*** Block opens ***

(* ===== verification/Utils.v ===== *)
(** [utils.h] and [utils.cc]: the test environment and its globals, labels, the
    initial port, and the values that responses carry. *)
From S2P Require Export VaultConfig.
From S2P Require Import Demo.

(** [std::toupper] of the "C" locale. *)
Definition toupper (c : Ascii.ascii) : Ascii.ascii :=
  let n := Ascii.nat_of_ascii c in
  if (97 <=? n)%nat && (n <=? 122)%nat then Ascii.ascii_of_nat (n - 32) else c.

Fixpoint string_map (f : Ascii.ascii → Ascii.ascii) (s : string) : string :=
  match s with
  | EmptyString => EmptyString
  | String c s => String (f c) (string_map f s)
  end.

Section utils.
Context `{P : Platform} `{B : Build}.

(** [GetValue(const Challenge&)] *)
Definition GetValue_Challenge (challenge : Challenge) : Res PlainText :=
  mret challenge.(plaintext).

(** [GetValue(const VaultStartedResponse&)] *)
Definition GetValue_VaultStartedResponse (r : VaultStartedResponse) : Res VaultConfig :=
  match r.(vsr_pmid) with
  | None => Fault null_deref
  | Some pmid =>
      let c := VaultConfig_make pmid r.(vsr_vault_dir) r.(vsr_max_disk_usage) in
      mret (mkVaultConfig c.(vc_pmid) c.(vc_vault_dir) c.(vc_max_disk_usage)
              (if TESTING then mkTestConfig c.(vc_test_config).(test_type) r.(vsr_public_pmids)
               else c.(vc_test_config))
              (if USE_VLOGGING && TESTING then r.(vsr_send_hostname_to_visualiser_server)
               else c.(vc_send_hostname_to_visualiser_server))
              (if USE_VLOGGING then r.(vsr_vlog_session_id) else c.(vc_vlog_session_id)))
  end.

(** The loop of [GenerateLabel]. *)
Fixpoint label_loop (n : nat) (label : string) : M World string :=
  match n with
  | O => mret label
  | S n => s ← os_call' (RandomAlphaNumericString 4); label_loop n (label +:+ ("-" +:+ s))
  end.

(** [NonEmptyString GenerateLabel()] *)
Definition GenerateLabel : M World NonEmptyString :=
  label ← os_call' (RandomAlphaNumericString 4);
  label ← label_loop 4 label;
  lift_res (of_lib (NonEmptyString_of_string (string_map toupper label))).

(** ** The globals; [TESTING] builds only *)

Definition GetTestVaultManagerPort : M World Z := gets (λ w, w.(env).(g_test_vault_manager_port)).
Definition GetTestEnvironmentRootDir : M World Path := gets (λ w, w.(env).(g_test_env_root_dir)).
Definition GetPathToVault : M World Path := gets (λ w, w.(env).(g_path_to_vault)).
Definition GetPublicPmids : M World (list PublicPmid) := gets (λ w, w.(env).(g_public_pmids)).

(** [g_pmids_and_signers.at(index)]: a negative [int] becomes a huge [size_t]. *)
Definition GetPmidAndSigner (index : Z) : M World PmidAndSigner :=
  l ← gets (λ w, w.(env).(g_pmids_and_signers));
  if to_u64 index <? Z.of_nat (length l) then
    match l !! Z.to_nat (to_u64 index) with
    | Some p => mret p
    | None => throw std_exception
    end
  else throw std_exception.

(** [tcp::Port GetInitialListeningPort()] *)
Definition GetInitialListeningPort : M World Z :=
  if TESTING then
    port ← GetTestVaultManagerPort;
    if port =? 0 then mret (to_u16 (kLivePort + 100)) else GetTestVaultManagerPort
  else mret (to_u16 kLivePort).

(** The loop of [SetEnvironment]. *)
Fixpoint create_pmids (n : nat) : M World unit :=
  match n with
  | O => mret tt
  | S n =>
      p ← os_call' CreatePmidAndSigner;
      modify (set_env (λ e, mkTestEnvironment e.(test_env_flag) e.(g_test_vault_manager_port)
        e.(g_test_env_root_dir) e.(g_path_to_vault) e.(g_using_default_environment)
        (e.(g_pmids_and_signers) ++ [p]) (e.(g_public_pmids) ++ [PublicPmid_of_Pmid p.1])));;
      create_pmids n
  end.

(** [void test::SetEnvironment(port, root_dir, path_to_vault, pmid_list_size)]: the flag
    is set when the closure of [call_once] returns. *)
Definition SetEnvironment (test_vault_manager_port : Z) (test_env_root_dir path_to_vault : Path)
    (pmid_list_size : Z) : M World unit :=
  called ← gets (λ w, w.(env).(test_env_flag));
  if called : bool then mret tt else
    there ← os_call (fs_exists test_env_root_dir);
    dir ← (if there : bool then os_call (fs_is_directory test_env_root_dir) else mret false);
    (if negb there || negb dir then raise not_a_directory else mret tt);;
    modify (set_env (λ e, mkTestEnvironment e.(test_env_flag) test_vault_manager_port
      test_env_root_dir path_to_vault e.(g_using_default_environment)
      e.(g_pmids_and_signers) e.(g_public_pmids)));;
    create_pmids (Z.to_nat pmid_list_size);;
    modify (set_env (λ e, mkTestEnvironment true e.(g_test_vault_manager_port)
      e.(g_test_env_root_dir) e.(g_path_to_vault) false
      e.(g_pmids_and_signers) e.(g_public_pmids))).
End utils.

(** * Labels *)

Definition is_lower (c : Ascii.ascii) : bool :=
  let n := Ascii.nat_of_ascii c in (97 <=? n)%nat && (n <=? 122)%nat.

Fixpoint string_forall (f : Ascii.ascii → bool) (s : string) : bool :=
  match s with EmptyString => true | String c s => f c && string_forall f s end.

Lemma toupper_not_lower c : is_lower (toupper c) = false.
Proof. destruct c as [[] [] [] [] [] [] [] []]; reflexivity. Qed.

Lemma string_map_forall f g s : (∀ c, g (f c) = true) → string_forall g (string_map f s) = true.
Proof. intros H. induction s as [|c s IH]; cbn; [done|]. by rewrite H. Qed.

Lemma string_map_length f s : String.length (string_map f s) = String.length s.
Proof. induction s as [|c s IH]; cbn; [done|]. by rewrite IH. Qed.

Lemma string_length_app s t :
  String.length (s +:+ t) = (String.length s + String.length t)%nat.
Proof. induction s as [|c s IH]; [done|]. change (S (String.length (s +:+ t)) = S (String.length s + String.length t))%nat. by rewrite IH. Qed.

Section utils_theorems.
Context `{P : Platform} `{B : Build}.
Implicit Types w : World.

Lemma label_loop_run n l w :
  (∀ o, String.length (RandomAlphaNumericString 4 o).1 = 4%nat) →
  ∃ l' o', label_loop n l w = (Ok l', set_os (λ _, o') w) ∧
           String.length l' = (String.length l + 5 * n)%nat.
Proof.
  intros Hr. revert l w. induction n as [|n IH]; intros l w.
  - exists l, w.(os). split; [by destruct w|lia].
  - cbn [label_loop]. unfold mbind, M_bind, os_call'.
    destruct (RandomAlphaNumericString 4 (os w)) as [s o] eqn:E.
    destruct (IH (l +:+ ("-" +:+ s)) (set_os (λ _, o) w)) as (l' & o' & Hrun & Hl).
    exists l', o'. split; [exact Hrun|]. rewrite Hl, !string_length_app.
    pose proof (Hr (os w)) as Hs. rewrite E in Hs. cbn in *. lia.
Qed.

(** A generated label is the [NonEmptyString] of five groups of four characters
    joined by dashes, 24 characters without a lower-case letter, whatever the
    random source gives. *)
Theorem GenerateLabel_shape w :
  (∀ o, String.length (RandomAlphaNumericString 4 o).1 = 4%nat) →
  ∃ s o', GenerateLabel w = (of_lib (NonEmptyString_of_string s), set_os (λ _, o') w) ∧
    String.length s = 24%nat ∧ string_forall (λ c, negb (is_lower c)) s = true.
Proof.
  intros Hr. unfold GenerateLabel, mbind, M_bind, os_call', lift_res.
  destruct (RandomAlphaNumericString 4 (os w)) as [s o] eqn:E.
  destruct (label_loop_run 4 s (set_os (λ _, o) w) Hr) as (l & o' & -> & Hl).
  exists (string_map toupper l), o'. split_and!; [done| |].
  - rewrite string_map_length, Hl. pose proof (Hr (os w)) as Hs. rewrite E in Hs. cbn in *. lia.
  - apply string_map_forall. intros c. by rewrite toupper_not_lower.
Qed.

(** * The test environment *)

(** [GetPmidAndSigner] gives the entry of a valid index and throws for any other
    [int], negative ones included; it changes nothing. *)
Theorem GetPmidAndSigner_spec (index : Z) w :
  (-2 ^ 31 ≤ index < 2 ^ 31) → Z.of_nat (length w.(env).(g_pmids_and_signers)) < 2 ^ 63 →
  GetPmidAndSigner index w =
    (if decide (0 ≤ index) then
       match w.(env).(g_pmids_and_signers) !! Z.to_nat index with
       | Some p => Ok p
       | None => Throw std_exception
       end
     else Throw std_exception, w).
Proof.
  intros Hi Hl. unfold GetPmidAndSigner. mrun. unfold to_u64.
  destruct (decide (0 ≤ index)) as [Hp|Hp].
  - rewrite Z.mod_small by lia. destruct (Z.ltb_spec index (Z.of_nat (length (g_pmids_and_signers (env w))))).
    + by destruct (_ !! _).
    + by rewrite (lookup_ge_None_2 _ _) by lia.
  - assert (E : index mod 2 ^ 64 = index + 2 ^ 64).
    { symmetry. apply Z.mod_unique with (q := -1); lia. }
    rewrite E. destruct (Z.ltb_spec (index + 2 ^ 64) (Z.of_nat (length (g_pmids_and_signers (env w))))); [lia|done].
Qed.

(** What the environment looks like after [n] rounds of the loop. *)
Lemma create_pmids_run n w :
  w.(env).(g_public_pmids) = (λ p, PublicPmid_of_Pmid p.1) <$> w.(env).(g_pmids_and_signers) →
  ∃ l o, create_pmids n w =
      (Ok tt, set_os (λ _, o) (set_env (λ e, mkTestEnvironment e.(test_env_flag)
        e.(g_test_vault_manager_port) e.(g_test_env_root_dir) e.(g_path_to_vault)
        e.(g_using_default_environment) (e.(g_pmids_and_signers) ++ l)
        ((λ p, PublicPmid_of_Pmid p.1) <$> (e.(g_pmids_and_signers) ++ l))) w)) ∧
    length l = n.
Proof.
  revert w. induction n as [|n IH]; intros w Hw.
  - exists [], w.(os). split; [|done]. cbn. unfold mret, M_ret, set_os, set_env. cbn.
    rewrite app_nil_r, <- Hw. by destruct w as [? ? ? ? [] ? ? ? ? ? ?].
  - cbn [create_pmids]. unfold mbind, M_bind, os_call', modify.
    destruct (CreatePmidAndSigner (os w)) as [p o].
    match goal with |- context [create_pmids n ?w'] => destruct (IH w') as (l & o' & Hrun & Hl) end.
    { cbn. by rewrite Hw, fmap_app. }
    exists (p :: l), o'. split; [|by cbn; rewrite Hl].
    rewrite Hrun. f_equal. unfold set_os, set_env. cbn. by rewrite <- app_assoc.
Qed.

(** The environment is set at most once.  The first call with an existing
    directory stores the port and the paths and creates the given number of keys,
    each with its public part; a call with a missing directory throws and leaves
    the environment alone, so that it may be set later; when it has been set a
    call does nothing. *)
Theorem SetEnvironment_spec port root vault n w :
  w.(env).(g_public_pmids) = [] → w.(env).(g_pmids_and_signers) = [] →
  (w.(env).(test_env_flag) = true → SetEnvironment port root vault n w = (Ok tt, w)) ∧
  (w.(env).(test_env_flag) = false →
   match SetEnvironment port root vault n w with
   | (Ok _, w') =>
       ∃ keys, w' = set_os (λ _, w'.(os)) (set_env (λ _, mkTestEnvironment true port root vault
                      false keys ((λ p, PublicPmid_of_Pmid p.1) <$> keys)) w) ∧
         length keys = Z.to_nat n ∧ SetEnvironment port root vault n w' = (Ok tt, w')
   | (Throw _, w') => w'.(env) = w.(env)
   | (Fault _, _) => False
   end).
Proof.
  intros Hp Hk. unfold SetEnvironment. mrun. split; [by intros ->|]. intros ->.
  unfold os_call. destruct (fs_exists root (os w)) as [[[]|e] o1]; mrun; try done.
  destruct (fs_is_directory root _) as [[[]|e] o2]; mrun; try done.
  match goal with |- context [create_pmids _ ?w'] =>
    destruct (create_pmids_run (Z.to_nat n) w') as (l & o' & Hrun & Hl) end.
  { cbn. by rewrite Hp, Hk. }
  rewrite Hrun. exists l. split_and!; [|done|done].
  destruct w as [? ? ? ? [] ? ? ? ? ? ?]. cbn in Hp, Hk. by subst.
Qed.
End utils_theorems.
(** * Every handler keeps it *)
Section handlers.
Context `{P : Platform} `{B : Build} `{A : !Archives}.
Context `{AL : !ArchiveLaws} `{AS : !ArchiveSafety}.
Implicit Types w : World.

Abbreviation accepted w k := (is_Some (w.(nc).(connections_) !! k)).
Abbreviation client w k := (is_Some (ClientConnections.table w.(cc) !! k)).
Abbreviation ssafe := (isafe system_wf).

(** ** Changes of the client connections and of the new connections *)

Lemma system_cc w c' :
  system_wf w → ClientConnections.cc_wf c' →
  map_Forall (λ _ t, Forall handler_ok t.2.(waits)) c'.(unvalidated_clients_) →
  (∀ k, is_Some (ClientConnections.table c' !! k) →
     client w k ∨ (¬ accepted w k ∧ ¬ (k ≠ null_connection ∧ holds w k))) →
  system_wf (set_cc (λ _, c') w).
Proof.
  intros [H1 H2 H3 H4 H5 H6 H7] Hwf Ht Hk. split; try done.
  - by eapply pm_wf_same.
  - intros k Ha. destruct (H6 k Ha) as [? ?]. split; [|done]. intros Hc.
    destruct (Hk k Hc); tauto.
  - intros k Hc. destruct (Hk k Hc) as [Hcl|[_ Hn]]; [|done]. by apply H7.
Qed.

Lemma system_nc w n' :
  system_wf w → n' !! null_connection = None →
  map_Forall (λ _ t, Forall handler_ok t.(waits)) n' →
  (∀ k, is_Some (n' !! k) →
     accepted w k ∨ (¬ client w k ∧ ¬ (k ≠ null_connection ∧ holds w k))) →
  system_wf (set_nc (λ _, mkNewConnections n') w).
Proof.
  intros [H1 H2 H3 H4 H5 H6 H7] Hwf Ht Hk. split; try done.
  - by eapply pm_wf_same.
  - intros k Ha. destruct (Hk k Ha) as [Hac|?]; [|done]. by apply H6.
Qed.

Lemma system_nc_delete w k :
  system_wf w → system_wf (NewConnections.set_connections (delete k) w).
Proof.
  intros Hw. pose proof Hw as [H1 H2 H3 H4 H5 H6 H7]. apply system_nc; [done|..].
  - apply lookup_delete_None. by right.
  - by apply map_Forall_delete.
  - intros j [t Hj]. apply lookup_delete_Some in Hj as [_ Hj]. left. by eexists.
Qed.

*** Block closes ***

-- PROBLEM --
Determine how many lines in the data contain the string "revert", and give the number only.

-- REPLY --
2